[SUPPLIED MATERIAL]

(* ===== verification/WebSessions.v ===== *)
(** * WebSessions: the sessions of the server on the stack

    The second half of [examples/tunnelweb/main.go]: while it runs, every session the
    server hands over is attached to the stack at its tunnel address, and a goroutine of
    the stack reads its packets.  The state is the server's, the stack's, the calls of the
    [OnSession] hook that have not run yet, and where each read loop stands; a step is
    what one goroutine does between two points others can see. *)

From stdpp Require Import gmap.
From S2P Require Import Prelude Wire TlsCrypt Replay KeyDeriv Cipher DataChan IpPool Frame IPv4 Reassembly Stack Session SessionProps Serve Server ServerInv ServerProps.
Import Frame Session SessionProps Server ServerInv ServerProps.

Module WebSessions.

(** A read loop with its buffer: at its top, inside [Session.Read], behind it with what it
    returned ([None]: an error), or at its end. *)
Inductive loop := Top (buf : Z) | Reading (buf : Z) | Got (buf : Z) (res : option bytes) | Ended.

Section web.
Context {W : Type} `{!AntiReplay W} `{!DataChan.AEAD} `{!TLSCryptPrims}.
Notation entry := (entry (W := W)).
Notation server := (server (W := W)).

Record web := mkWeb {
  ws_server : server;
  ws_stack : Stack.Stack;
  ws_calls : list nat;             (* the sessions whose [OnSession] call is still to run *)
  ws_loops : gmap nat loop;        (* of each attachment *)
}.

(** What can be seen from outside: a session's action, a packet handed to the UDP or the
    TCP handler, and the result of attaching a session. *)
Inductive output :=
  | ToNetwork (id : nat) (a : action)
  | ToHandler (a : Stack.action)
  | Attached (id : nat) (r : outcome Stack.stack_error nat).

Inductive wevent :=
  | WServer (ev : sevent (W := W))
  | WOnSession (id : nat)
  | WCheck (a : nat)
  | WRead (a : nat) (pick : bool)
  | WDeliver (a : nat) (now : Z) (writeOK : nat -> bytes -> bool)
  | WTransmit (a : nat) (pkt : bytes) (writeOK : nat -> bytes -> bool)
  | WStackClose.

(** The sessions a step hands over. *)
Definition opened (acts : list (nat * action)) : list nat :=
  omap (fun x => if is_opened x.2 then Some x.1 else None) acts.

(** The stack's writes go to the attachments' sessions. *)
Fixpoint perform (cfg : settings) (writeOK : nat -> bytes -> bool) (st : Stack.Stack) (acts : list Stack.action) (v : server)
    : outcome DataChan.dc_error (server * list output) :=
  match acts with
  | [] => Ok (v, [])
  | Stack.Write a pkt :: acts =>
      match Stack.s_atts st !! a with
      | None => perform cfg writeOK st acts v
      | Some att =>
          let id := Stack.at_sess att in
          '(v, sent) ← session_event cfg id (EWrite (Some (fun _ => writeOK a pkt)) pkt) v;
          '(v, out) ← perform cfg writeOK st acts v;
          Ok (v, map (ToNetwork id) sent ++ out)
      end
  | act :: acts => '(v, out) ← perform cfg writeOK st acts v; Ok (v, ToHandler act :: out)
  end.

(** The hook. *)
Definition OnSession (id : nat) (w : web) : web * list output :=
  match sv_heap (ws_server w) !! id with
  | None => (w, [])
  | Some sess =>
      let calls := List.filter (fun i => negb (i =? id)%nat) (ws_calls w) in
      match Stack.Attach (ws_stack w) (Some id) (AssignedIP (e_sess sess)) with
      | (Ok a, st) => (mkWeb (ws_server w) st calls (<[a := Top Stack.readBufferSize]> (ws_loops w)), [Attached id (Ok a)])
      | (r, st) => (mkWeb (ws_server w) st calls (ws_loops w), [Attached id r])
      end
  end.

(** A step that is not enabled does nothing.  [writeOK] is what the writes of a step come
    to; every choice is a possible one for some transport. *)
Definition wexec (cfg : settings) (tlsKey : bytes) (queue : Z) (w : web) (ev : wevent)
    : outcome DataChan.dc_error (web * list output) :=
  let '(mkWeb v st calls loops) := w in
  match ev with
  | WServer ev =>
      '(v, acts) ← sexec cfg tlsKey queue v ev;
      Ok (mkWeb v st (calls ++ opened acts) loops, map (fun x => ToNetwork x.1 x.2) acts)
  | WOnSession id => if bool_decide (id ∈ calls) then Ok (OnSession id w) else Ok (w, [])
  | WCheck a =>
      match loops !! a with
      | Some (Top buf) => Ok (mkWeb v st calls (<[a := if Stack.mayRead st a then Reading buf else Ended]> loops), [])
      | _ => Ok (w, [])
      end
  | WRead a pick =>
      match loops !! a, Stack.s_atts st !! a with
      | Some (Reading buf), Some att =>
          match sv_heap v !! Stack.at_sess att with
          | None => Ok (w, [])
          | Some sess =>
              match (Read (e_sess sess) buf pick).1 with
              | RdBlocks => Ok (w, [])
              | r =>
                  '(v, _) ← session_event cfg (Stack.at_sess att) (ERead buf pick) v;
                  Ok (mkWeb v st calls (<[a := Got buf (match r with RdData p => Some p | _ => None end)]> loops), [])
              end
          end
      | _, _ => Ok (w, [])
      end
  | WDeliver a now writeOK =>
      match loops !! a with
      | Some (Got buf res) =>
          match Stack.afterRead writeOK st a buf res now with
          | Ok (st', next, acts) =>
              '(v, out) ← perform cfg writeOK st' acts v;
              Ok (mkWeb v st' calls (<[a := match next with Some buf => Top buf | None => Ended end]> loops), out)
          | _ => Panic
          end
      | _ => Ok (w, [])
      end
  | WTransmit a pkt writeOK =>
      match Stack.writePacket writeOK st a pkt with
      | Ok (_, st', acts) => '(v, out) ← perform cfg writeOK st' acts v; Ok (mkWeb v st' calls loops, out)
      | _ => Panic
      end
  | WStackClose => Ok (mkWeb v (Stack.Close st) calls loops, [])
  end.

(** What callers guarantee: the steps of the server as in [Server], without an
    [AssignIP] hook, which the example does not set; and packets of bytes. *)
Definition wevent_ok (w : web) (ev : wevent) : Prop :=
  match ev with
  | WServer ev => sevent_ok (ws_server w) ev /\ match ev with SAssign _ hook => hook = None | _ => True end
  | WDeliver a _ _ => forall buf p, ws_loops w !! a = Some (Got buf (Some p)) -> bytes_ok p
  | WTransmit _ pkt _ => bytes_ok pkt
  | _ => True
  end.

[HOW TO COMPLETE THIS TASK]
Reproduce the listing word for word from its first line up to and including the line with "ws_calls : list". Give no other lines.

[TASK RESULT]
(* ===== verification/WebSessions.v ===== *)
(** * WebSessions: the sessions of the server on the stack

    The second half of [examples/tunnelweb/main.go]: while it runs, every session the
    server hands over is attached to the stack at its tunnel address, and a goroutine of
    the stack reads its packets.  The state is the server's, the stack's, the calls of the
    [OnSession] hook that have not run yet, and where each read loop stands; a step is
    what one goroutine does between two points others can see. *)

From stdpp Require Import gmap.
From S2P Require Import Prelude Wire TlsCrypt Replay KeyDeriv Cipher DataChan IpPool Frame IPv4 Reassembly Stack Session SessionProps Serve Server ServerInv ServerProps.
Import Frame Session SessionProps Server ServerInv ServerProps.

Module WebSessions.

(** A read loop with its buffer: at its top, inside [Session.Read], behind it with what it
    returned ([None]: an error), or at its end. *)
Inductive loop := Top (buf : Z) | Reading (buf : Z) | Got (buf : Z) (res : option bytes) | Ended.

Section web.
Context {W : Type} `{!AntiReplay W} `{!DataChan.AEAD} `{!TLSCryptPrims}.
Notation entry := (entry (W := W)).
Notation server := (server (W := W)).

Record web := mkWeb {
  ws_server : server;
  ws_stack : Stack.Stack;
  ws_calls : list nat;             (* the sessions whose [OnSession] call is still to run *)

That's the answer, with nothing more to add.